Goal of the exercise |
Your answer should be one number: how many lines below have the word "Hlogs".
----
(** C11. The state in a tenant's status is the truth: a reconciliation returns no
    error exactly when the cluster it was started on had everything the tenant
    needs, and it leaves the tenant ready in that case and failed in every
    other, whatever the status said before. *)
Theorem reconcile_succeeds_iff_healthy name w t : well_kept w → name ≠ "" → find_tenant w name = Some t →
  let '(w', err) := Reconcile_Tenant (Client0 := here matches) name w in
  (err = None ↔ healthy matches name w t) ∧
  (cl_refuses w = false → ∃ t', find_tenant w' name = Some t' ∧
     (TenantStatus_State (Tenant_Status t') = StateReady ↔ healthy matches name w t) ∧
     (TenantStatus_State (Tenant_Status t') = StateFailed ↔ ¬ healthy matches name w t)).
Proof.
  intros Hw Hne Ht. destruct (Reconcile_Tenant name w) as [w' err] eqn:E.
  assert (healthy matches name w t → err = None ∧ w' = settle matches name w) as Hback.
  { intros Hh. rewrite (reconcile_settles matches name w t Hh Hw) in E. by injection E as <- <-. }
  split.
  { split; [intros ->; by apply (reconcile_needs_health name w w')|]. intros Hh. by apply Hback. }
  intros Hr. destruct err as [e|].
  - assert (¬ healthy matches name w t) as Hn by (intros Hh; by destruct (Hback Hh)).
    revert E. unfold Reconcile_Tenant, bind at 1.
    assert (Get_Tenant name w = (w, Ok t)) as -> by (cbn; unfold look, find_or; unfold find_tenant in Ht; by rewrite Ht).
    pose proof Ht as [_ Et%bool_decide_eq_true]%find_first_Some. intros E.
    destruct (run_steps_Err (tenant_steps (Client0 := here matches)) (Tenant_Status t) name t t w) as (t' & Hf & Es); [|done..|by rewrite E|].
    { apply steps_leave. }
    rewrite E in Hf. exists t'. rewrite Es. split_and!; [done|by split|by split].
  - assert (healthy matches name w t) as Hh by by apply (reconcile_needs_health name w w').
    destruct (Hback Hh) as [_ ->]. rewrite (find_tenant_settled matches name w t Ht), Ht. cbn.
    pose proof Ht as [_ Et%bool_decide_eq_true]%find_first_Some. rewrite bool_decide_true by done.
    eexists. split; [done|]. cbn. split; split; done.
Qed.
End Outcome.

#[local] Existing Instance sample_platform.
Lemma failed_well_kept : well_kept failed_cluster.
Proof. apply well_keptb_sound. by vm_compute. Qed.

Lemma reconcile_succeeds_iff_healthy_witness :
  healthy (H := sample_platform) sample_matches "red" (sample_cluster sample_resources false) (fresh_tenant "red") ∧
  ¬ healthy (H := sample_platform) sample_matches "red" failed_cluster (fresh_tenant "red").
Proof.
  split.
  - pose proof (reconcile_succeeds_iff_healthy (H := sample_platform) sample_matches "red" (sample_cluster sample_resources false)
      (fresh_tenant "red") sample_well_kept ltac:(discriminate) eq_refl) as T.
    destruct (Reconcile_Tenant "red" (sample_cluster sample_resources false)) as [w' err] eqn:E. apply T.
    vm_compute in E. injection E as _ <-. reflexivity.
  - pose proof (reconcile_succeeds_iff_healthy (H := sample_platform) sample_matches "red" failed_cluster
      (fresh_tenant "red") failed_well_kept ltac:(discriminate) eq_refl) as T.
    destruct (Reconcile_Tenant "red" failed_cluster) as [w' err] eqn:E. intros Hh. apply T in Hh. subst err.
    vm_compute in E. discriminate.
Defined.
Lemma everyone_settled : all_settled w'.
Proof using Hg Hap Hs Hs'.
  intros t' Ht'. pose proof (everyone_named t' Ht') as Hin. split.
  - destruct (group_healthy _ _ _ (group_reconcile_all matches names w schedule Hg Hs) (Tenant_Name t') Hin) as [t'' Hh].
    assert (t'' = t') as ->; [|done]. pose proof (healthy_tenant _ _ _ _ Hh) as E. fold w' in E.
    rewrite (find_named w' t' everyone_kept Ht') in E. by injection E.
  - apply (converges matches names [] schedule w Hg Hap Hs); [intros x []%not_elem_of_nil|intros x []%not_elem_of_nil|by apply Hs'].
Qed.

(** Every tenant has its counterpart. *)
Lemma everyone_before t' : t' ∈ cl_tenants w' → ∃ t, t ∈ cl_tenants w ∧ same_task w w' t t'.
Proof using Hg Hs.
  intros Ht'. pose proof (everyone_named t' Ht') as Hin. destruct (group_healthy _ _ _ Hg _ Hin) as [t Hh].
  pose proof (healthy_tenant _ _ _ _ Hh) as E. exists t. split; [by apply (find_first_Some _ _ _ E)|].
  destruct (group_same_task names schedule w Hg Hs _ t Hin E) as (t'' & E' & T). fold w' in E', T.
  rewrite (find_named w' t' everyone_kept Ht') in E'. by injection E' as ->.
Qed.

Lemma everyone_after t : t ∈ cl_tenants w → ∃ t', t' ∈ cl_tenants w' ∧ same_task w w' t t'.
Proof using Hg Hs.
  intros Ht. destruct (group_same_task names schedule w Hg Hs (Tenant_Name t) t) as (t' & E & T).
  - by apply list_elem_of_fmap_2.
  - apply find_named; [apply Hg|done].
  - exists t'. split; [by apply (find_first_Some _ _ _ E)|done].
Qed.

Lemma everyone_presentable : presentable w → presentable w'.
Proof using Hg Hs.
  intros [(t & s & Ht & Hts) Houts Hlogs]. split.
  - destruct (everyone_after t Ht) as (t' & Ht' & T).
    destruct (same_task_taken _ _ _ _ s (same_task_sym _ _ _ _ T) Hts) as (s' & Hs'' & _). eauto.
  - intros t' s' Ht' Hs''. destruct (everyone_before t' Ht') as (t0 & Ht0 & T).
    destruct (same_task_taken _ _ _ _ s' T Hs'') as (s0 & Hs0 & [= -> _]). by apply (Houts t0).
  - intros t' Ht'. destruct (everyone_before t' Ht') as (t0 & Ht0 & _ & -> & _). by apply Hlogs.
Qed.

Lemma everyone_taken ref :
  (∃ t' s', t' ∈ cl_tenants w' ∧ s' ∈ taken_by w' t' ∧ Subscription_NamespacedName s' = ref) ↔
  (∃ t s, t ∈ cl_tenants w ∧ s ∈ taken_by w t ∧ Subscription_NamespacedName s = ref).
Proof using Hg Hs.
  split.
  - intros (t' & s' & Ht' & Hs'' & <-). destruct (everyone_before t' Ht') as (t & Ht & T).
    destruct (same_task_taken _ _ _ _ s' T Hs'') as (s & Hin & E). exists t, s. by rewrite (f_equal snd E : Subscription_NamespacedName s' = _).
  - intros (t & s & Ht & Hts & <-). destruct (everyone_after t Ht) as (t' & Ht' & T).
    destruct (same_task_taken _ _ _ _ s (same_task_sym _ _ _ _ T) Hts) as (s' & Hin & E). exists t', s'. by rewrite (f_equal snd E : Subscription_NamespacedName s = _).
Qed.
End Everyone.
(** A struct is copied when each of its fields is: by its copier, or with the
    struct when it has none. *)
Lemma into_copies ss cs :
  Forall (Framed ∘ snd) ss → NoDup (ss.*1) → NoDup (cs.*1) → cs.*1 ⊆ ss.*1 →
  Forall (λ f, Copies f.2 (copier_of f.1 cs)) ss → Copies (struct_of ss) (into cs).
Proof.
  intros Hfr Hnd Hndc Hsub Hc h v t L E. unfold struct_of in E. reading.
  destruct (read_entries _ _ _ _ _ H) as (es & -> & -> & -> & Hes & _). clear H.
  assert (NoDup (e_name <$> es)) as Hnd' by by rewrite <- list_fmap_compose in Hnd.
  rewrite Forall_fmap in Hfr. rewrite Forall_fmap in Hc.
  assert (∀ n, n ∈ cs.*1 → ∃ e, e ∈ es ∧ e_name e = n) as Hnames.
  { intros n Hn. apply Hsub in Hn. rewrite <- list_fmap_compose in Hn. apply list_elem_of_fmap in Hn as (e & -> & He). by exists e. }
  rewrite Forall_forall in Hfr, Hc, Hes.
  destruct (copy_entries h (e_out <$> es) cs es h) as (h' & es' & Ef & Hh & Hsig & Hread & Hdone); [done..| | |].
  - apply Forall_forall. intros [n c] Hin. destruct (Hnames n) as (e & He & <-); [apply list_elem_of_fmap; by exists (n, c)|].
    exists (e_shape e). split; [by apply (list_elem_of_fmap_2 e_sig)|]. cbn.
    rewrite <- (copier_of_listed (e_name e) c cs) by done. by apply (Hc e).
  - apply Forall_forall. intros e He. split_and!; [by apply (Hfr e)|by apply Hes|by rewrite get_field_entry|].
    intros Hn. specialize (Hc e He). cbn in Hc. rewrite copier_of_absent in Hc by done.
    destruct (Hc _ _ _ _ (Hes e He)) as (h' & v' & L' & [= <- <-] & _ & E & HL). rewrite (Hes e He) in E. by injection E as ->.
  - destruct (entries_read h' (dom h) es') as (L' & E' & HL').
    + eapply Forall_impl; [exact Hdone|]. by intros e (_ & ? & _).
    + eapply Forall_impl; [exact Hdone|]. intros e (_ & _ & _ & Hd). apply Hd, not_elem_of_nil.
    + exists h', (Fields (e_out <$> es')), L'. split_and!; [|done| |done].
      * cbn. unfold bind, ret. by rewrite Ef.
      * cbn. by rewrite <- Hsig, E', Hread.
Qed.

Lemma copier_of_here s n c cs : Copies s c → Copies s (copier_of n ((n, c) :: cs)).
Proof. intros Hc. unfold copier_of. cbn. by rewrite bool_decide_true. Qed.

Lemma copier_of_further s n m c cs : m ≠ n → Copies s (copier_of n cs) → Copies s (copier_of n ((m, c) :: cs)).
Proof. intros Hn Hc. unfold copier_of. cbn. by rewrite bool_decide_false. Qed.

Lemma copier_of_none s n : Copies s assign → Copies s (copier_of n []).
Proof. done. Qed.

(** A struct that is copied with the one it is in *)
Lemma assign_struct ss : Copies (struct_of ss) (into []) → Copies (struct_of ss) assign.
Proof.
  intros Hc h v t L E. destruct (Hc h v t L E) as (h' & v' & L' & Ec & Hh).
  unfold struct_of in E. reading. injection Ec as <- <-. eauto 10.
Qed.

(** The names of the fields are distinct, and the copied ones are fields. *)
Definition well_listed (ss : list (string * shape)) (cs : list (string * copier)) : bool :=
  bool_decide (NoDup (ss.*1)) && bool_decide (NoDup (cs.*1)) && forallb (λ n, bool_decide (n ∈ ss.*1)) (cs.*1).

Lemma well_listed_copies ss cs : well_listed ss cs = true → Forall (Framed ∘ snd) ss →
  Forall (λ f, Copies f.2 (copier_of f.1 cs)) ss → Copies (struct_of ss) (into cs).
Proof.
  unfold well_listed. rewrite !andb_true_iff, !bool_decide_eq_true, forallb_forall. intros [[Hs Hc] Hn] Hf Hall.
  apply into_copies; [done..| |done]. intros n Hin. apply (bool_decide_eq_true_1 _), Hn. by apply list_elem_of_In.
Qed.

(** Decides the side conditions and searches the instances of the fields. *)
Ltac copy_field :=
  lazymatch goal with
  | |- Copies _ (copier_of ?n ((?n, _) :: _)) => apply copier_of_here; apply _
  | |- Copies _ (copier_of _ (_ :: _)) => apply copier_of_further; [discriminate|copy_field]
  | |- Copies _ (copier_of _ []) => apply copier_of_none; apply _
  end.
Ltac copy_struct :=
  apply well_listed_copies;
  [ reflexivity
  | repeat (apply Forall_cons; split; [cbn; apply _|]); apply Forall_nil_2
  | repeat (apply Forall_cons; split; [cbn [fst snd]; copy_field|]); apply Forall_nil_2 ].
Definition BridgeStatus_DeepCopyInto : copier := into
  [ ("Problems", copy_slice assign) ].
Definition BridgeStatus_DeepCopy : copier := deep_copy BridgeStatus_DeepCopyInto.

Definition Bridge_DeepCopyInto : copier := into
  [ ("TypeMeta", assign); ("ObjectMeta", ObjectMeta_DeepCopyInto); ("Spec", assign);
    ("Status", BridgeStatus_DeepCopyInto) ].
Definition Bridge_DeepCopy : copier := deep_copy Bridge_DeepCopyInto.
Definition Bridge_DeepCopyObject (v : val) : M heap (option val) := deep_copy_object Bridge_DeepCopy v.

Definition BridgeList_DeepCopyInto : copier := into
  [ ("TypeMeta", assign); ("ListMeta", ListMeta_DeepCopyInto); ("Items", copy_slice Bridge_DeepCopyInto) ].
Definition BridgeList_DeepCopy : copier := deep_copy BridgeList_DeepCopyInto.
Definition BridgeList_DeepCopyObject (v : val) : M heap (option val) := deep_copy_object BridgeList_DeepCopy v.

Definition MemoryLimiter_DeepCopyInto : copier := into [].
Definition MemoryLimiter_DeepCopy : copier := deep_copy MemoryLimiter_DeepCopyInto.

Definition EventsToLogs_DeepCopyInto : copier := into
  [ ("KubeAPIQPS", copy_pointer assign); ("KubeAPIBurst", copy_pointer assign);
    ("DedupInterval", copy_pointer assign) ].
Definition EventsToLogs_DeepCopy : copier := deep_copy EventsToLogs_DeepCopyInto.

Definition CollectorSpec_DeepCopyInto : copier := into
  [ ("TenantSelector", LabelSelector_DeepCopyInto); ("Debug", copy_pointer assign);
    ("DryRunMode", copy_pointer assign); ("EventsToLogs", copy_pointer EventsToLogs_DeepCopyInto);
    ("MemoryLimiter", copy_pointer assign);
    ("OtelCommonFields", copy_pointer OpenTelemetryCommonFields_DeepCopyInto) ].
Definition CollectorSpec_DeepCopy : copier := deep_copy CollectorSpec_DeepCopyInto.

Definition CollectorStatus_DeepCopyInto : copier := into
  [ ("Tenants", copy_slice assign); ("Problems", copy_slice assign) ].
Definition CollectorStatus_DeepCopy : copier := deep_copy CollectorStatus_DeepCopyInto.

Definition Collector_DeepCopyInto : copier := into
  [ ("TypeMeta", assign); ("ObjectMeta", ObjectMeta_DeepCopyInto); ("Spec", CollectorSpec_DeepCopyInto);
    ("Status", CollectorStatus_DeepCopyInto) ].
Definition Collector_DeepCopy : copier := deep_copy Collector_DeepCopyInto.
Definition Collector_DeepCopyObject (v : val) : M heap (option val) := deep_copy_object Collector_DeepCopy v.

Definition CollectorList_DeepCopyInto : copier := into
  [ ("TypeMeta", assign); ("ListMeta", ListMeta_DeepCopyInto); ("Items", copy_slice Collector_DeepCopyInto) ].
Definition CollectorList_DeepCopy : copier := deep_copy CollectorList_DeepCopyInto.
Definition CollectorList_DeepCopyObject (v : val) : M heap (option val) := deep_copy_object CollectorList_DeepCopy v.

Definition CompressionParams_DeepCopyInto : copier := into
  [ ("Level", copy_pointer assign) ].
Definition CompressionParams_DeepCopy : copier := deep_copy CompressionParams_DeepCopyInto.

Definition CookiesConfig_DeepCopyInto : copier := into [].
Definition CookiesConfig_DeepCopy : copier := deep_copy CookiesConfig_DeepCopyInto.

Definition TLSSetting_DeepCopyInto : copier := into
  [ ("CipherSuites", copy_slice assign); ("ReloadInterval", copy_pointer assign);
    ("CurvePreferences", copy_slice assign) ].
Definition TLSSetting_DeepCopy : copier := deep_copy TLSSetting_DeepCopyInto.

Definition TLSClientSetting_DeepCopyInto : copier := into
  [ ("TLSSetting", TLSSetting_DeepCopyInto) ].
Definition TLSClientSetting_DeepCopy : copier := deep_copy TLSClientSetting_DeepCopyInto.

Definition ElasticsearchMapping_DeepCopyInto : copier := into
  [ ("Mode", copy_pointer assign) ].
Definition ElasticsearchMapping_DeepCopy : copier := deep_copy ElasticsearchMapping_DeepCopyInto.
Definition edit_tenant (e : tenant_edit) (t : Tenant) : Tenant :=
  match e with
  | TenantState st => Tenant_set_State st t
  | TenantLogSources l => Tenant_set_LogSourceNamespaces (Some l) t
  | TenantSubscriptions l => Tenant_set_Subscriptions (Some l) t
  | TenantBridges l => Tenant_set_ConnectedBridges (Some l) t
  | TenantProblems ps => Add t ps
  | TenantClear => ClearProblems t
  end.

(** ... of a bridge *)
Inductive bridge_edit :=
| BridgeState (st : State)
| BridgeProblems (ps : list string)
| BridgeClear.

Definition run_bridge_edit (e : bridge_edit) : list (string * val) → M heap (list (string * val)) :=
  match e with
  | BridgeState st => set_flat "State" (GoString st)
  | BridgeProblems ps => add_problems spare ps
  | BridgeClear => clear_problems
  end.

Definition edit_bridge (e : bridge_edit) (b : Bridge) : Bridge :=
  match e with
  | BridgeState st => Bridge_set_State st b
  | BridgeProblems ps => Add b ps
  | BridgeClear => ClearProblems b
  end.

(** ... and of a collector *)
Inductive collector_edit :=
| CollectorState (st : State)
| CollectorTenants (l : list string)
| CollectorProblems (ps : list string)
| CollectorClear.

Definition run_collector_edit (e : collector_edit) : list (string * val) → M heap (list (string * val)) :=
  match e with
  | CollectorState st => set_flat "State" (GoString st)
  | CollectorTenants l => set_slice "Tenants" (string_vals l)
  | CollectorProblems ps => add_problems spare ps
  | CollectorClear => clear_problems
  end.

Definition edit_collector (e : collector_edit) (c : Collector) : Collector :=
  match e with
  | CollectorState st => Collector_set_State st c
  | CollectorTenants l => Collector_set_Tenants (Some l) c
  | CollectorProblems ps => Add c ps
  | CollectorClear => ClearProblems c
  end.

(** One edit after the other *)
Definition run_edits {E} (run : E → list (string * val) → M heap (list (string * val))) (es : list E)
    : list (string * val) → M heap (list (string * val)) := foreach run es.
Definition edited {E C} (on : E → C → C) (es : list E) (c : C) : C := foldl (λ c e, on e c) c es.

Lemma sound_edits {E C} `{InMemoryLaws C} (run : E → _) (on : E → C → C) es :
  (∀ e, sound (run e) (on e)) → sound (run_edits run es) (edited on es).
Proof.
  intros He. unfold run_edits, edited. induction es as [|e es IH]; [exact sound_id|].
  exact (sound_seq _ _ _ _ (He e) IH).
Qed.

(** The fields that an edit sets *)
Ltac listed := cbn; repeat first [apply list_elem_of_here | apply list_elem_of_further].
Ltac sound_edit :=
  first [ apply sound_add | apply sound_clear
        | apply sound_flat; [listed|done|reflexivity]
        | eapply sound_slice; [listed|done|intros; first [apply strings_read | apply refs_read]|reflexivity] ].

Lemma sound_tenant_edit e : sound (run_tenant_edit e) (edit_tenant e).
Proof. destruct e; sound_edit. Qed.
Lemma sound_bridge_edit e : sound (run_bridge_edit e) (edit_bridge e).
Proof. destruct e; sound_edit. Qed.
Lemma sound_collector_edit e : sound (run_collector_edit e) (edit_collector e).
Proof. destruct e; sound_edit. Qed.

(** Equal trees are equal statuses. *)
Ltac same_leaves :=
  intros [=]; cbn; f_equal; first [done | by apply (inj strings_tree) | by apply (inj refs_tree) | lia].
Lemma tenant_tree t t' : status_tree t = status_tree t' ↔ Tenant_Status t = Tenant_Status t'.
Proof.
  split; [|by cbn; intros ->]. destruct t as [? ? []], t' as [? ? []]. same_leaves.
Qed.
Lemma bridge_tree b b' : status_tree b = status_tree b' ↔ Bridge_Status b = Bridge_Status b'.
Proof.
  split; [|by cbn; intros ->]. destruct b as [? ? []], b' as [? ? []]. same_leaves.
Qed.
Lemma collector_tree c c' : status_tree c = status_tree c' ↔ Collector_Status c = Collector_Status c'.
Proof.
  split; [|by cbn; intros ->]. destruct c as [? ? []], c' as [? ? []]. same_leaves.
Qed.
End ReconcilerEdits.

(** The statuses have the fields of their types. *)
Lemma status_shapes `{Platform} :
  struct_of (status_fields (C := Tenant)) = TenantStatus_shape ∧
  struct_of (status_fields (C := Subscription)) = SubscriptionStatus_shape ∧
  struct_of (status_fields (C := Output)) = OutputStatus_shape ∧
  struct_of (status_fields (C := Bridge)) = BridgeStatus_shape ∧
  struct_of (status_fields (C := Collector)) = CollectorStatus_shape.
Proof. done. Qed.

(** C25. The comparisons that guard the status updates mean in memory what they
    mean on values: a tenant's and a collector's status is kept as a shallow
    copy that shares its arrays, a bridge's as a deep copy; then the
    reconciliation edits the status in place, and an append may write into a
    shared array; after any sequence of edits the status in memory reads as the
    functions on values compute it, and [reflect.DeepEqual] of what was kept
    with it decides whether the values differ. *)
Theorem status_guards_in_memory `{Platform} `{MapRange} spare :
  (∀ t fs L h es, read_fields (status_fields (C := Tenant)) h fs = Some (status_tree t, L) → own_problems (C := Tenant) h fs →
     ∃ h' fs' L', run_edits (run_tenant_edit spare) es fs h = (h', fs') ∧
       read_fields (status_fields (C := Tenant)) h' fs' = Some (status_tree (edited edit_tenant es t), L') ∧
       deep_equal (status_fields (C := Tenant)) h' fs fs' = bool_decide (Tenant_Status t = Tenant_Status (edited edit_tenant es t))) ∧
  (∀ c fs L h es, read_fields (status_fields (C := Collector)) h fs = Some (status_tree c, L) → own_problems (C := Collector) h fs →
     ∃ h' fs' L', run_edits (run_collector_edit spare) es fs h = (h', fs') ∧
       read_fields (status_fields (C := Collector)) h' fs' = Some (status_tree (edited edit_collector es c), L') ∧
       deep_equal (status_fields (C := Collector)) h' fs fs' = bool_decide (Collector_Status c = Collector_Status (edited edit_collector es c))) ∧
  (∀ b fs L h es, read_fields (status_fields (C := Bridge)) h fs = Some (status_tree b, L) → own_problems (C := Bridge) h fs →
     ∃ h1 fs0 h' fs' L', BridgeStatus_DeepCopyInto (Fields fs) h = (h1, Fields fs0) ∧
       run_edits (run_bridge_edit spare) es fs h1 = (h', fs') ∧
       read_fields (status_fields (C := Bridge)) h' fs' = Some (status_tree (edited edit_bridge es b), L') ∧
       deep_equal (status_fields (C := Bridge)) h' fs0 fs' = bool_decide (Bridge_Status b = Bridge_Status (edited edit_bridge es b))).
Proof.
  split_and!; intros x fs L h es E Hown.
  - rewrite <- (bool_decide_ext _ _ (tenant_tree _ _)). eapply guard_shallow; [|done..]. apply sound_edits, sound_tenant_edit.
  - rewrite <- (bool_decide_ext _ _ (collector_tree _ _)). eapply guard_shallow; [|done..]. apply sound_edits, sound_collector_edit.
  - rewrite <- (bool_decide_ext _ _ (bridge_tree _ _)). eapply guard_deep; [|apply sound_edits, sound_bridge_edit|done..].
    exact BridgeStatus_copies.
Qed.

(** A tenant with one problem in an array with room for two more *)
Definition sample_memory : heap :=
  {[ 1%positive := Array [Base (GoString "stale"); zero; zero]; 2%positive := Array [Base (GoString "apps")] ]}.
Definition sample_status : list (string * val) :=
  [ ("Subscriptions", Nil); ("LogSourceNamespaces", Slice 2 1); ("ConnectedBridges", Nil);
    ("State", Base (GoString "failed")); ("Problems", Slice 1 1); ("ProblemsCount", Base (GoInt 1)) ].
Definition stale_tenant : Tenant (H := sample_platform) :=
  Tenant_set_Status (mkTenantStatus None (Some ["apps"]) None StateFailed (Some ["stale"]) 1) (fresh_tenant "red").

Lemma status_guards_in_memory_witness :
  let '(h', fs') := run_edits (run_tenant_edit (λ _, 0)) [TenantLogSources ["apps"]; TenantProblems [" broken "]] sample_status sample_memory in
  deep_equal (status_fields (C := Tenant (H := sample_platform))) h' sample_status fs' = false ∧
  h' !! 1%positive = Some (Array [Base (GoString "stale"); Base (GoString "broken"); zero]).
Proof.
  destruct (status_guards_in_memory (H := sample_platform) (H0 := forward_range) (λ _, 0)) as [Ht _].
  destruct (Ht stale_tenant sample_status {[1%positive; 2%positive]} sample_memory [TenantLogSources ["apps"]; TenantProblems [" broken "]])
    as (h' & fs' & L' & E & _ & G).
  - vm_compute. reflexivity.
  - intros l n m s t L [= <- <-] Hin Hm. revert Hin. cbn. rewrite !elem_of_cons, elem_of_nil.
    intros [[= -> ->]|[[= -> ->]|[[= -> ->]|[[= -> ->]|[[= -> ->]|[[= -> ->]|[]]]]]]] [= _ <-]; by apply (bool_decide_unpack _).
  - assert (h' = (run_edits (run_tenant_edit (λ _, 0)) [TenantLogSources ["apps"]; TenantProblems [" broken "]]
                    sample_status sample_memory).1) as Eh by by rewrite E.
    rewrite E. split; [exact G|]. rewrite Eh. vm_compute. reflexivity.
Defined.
----
Result of this task |
2